Teach people how to be sensitive. If you had a broken arm and you were going on a hike, you’d have to tell someone and give them some advice of what you can and cannot do.
- Heal it. Believe that you can. Own it and then transcend it. Don’t assume that the wound is there for life.
With this model, it makes more sense how to act:
- Wound from past? You can see how life is different now and the wound left over.
- Wound happening in present? If your life is not different, then you can take action. Change your beliefs, thoughts, behaviors and who you interact with so you are not continually wounding yourself or letting other wound you. Don’t stay in situations or mental states that keep you wounded or create new ones. If someone is really trying to hurt us (including ourselves), this reinforces the wound and keeps the sensitivity cycle going.
- Get good at healing and you don’t have to protect. Remember Wolverine in the X-Men? He can heal almost instantly? When you can heal faster, you don’t have to protect as much.

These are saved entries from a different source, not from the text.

(* ===== verification/VmFree.v ===== *)
(** [freewalk] and [uvmfree] of [kernel/vm.c]: releasing an address space
    returns its pages and its tables to the allocator, each once, and nothing
    else. *)

From stdpp Require Import gmap.
From S2P Require Import Prelude CString Layout Kalloc Vm VmTables VmOps VmExample VmFork.

(** Whether a page belongs to the address space with root [r]. *)
Definition owned (r : Z) (ρ : role) : Prop :=
  match ρ with
  | Tab r' _ _ | Dat r' _ => r' = r
  | Other => False
  end.
#[export] Instance owned_dec r ρ : Decision (owned r ρ).
Proof. destruct ρ; simpl; apply _. Defined.

Section free.
Context `{KE : KernelEnd}.

(** The pages [P] have been freed. *)
Definition freed (P : Z -> Prop) (s : kmem) (l : list Z) (s' : kmem) : Prop :=
  exists fr, kmem_inv kend s' (fr ++ l) /\ (forall q, q ∈ fr <-> P q) /\
    forall x, (forall q, P q -> ~ in_page q x) -> km_mem s' x = km_mem s x.

Section walk.
Context (s0 : kmem) (l0 : list Z) (O : gmap Z role) (HI : vm_inv s0 l0 O).
Context (r : Z) (Hnodat : forall d v, O !! d <> Some (Dat r v)).

(** The tables below (and including) the level-[k] table number [b]. *)
Definition under (k : nat) (b : Z) (q : Z) : Prop :=
  exists j c, O !! q = Some (Tab r (k + j) c) /\ c / 512 ^ Z.of_nat j = b.

Lemma under_self k b p : O !! p = Some (Tab r k b) -> under k b p.
Proof. intros Hp. exists 0%nat, b. rewrite Nat.add_0_r. split; [done|]. change (512 ^ Z.of_nat 0) with 1. apply Z.div_1_r. Qed.

Lemma under_kpage k b q : under k b q -> kpage q.
Proof. intros (j & c & Hq & _). by eapply (vi_page _ _ _ HI). Qed.

Lemma pow512_S j : 512 ^ Z.of_nat (S j) = 512 ^ Z.of_nat j * 512.
Proof. rewrite Nat2Z.inj_succ, Z.pow_succ_r by lia. lia. Qed.
Lemma pow512_pos j : 0 < 512 ^ Z.of_nat j.
Proof. apply Z.pow_pos_nonneg; lia. Qed.

Lemma under_child k b i q : 0 <= i < 512 -> under (S k) (b * 512 + i) q -> under k b q.
Proof.
  intros Hi (j & c & Hq & Hc). exists (S j), c. replace (k + S j)%nat with (S k + j)%nat by lia. split; [done|].
  rewrite pow512_S, <- Z.div_div by (pose proof (pow512_pos j); lia). rewrite Hc. zlia.
Qed.

Lemma under_split k b p q :
  O !! p = Some (Tab r k b) -> under k b q -> q = p \/ exists i, 0 <= i < 512 /\ under (S k) (b * 512 + i) q.
Proof.
  intros Hp (j & c & Hq & Hc). destruct j as [|j].
  - left. rewrite Nat.add_0_r in Hq. change (512 ^ Z.of_nat 0) with 1 in Hc. rewrite Z.div_1_r in Hc. subst.
    by eapply (tab_unique s0 l0 O).
  - right. exists (c / 512 ^ Z.of_nat j mod 512). split; [by apply Z.mod_pos_bound|]. exists j, c.
    replace (S k + j)%nat with (k + S j)%nat by lia. split; [done|].
    rewrite pow512_S, <- Z.div_div in Hc by (pose proof (pow512_pos j); lia). zlia.
Qed.

(** Every number met on the way up is that of a table. *)
Lemma under_top k b q : under k b q -> exists c, O !! c = Some (Tab r k b).
Proof.
  intros (j & c & Hq & Hc). revert q c Hq Hc. induction j as [|j IH]; intros q c Hq Hc.
  - rewrite Nat.add_0_r in Hq. change (512 ^ Z.of_nat 0) with 1 in Hc. rewrite Z.div_1_r in Hc. subst. eauto.
  - replace (k + S j)%nat with (S (k + j)) in Hq by lia. destruct (vi_up _ _ _ HI _ _ _ _ Hq) as (_ & p & Hp & _).
    apply (IH p _ Hp). rewrite pow512_S, Z.mul_comm, <- Z.div_div in Hc by (pose proof (pow512_pos j); lia). done.
Qed.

- Accept that pain doesn’t mean something is wrong. It’s information. When you feel pain, you can follow that down to where you are wounded if you ask questions. If you run away from the pain, you cannot find the source and you stay wounded. It’s like taking a drug for a headache, covering up that you have a brain tumor. Also, pain can be part of the healing process. You can also evaluate if another is trying to help you with emotional equivalent of physical therapy. It may hurt, but it’s for the intention of healing. The intention makes a difference.
- Have caution around the formation of new wounds. In my case, my now wife has almost died 5 times over the past 9 years. I hadn’t had a wound around death and in this case I was consciousness enough to keep a deep one from forming. Otherwise, I’d run around being afraid of that happening again, thus removing my ability to connect with her while she’s alive and taking a lot of energy to heal it. It did affect me, but I went through most pain in the moment vs. continually for months or years after. I’ve also watched over time as commercials try to generate new wounds (wants) in myself around the size of my penis or how much hair I have on my head. While these may be actual factors that people use to choose (which is fine), they have nothing to do with if you are lovable or not. Appreciate yourself and be the person you like. Then find someone who appreciates what you like about you.
- Be careful of mislabeling wounds in others. A drawback of this model is that you may label a wound in someone else inappropriately. Use this on yourself and keep it in mind for others, but be careful of boxing them into your way of thinking. You telling them who they are can be what’s causing them to be wounded.
Those are my lessons, my ways to grow, and my model for fear and wounds. While we each have to learn our own language for love, and go on our own personal journeys, I hope that my lessons help you see your own love life in some new and helpful way.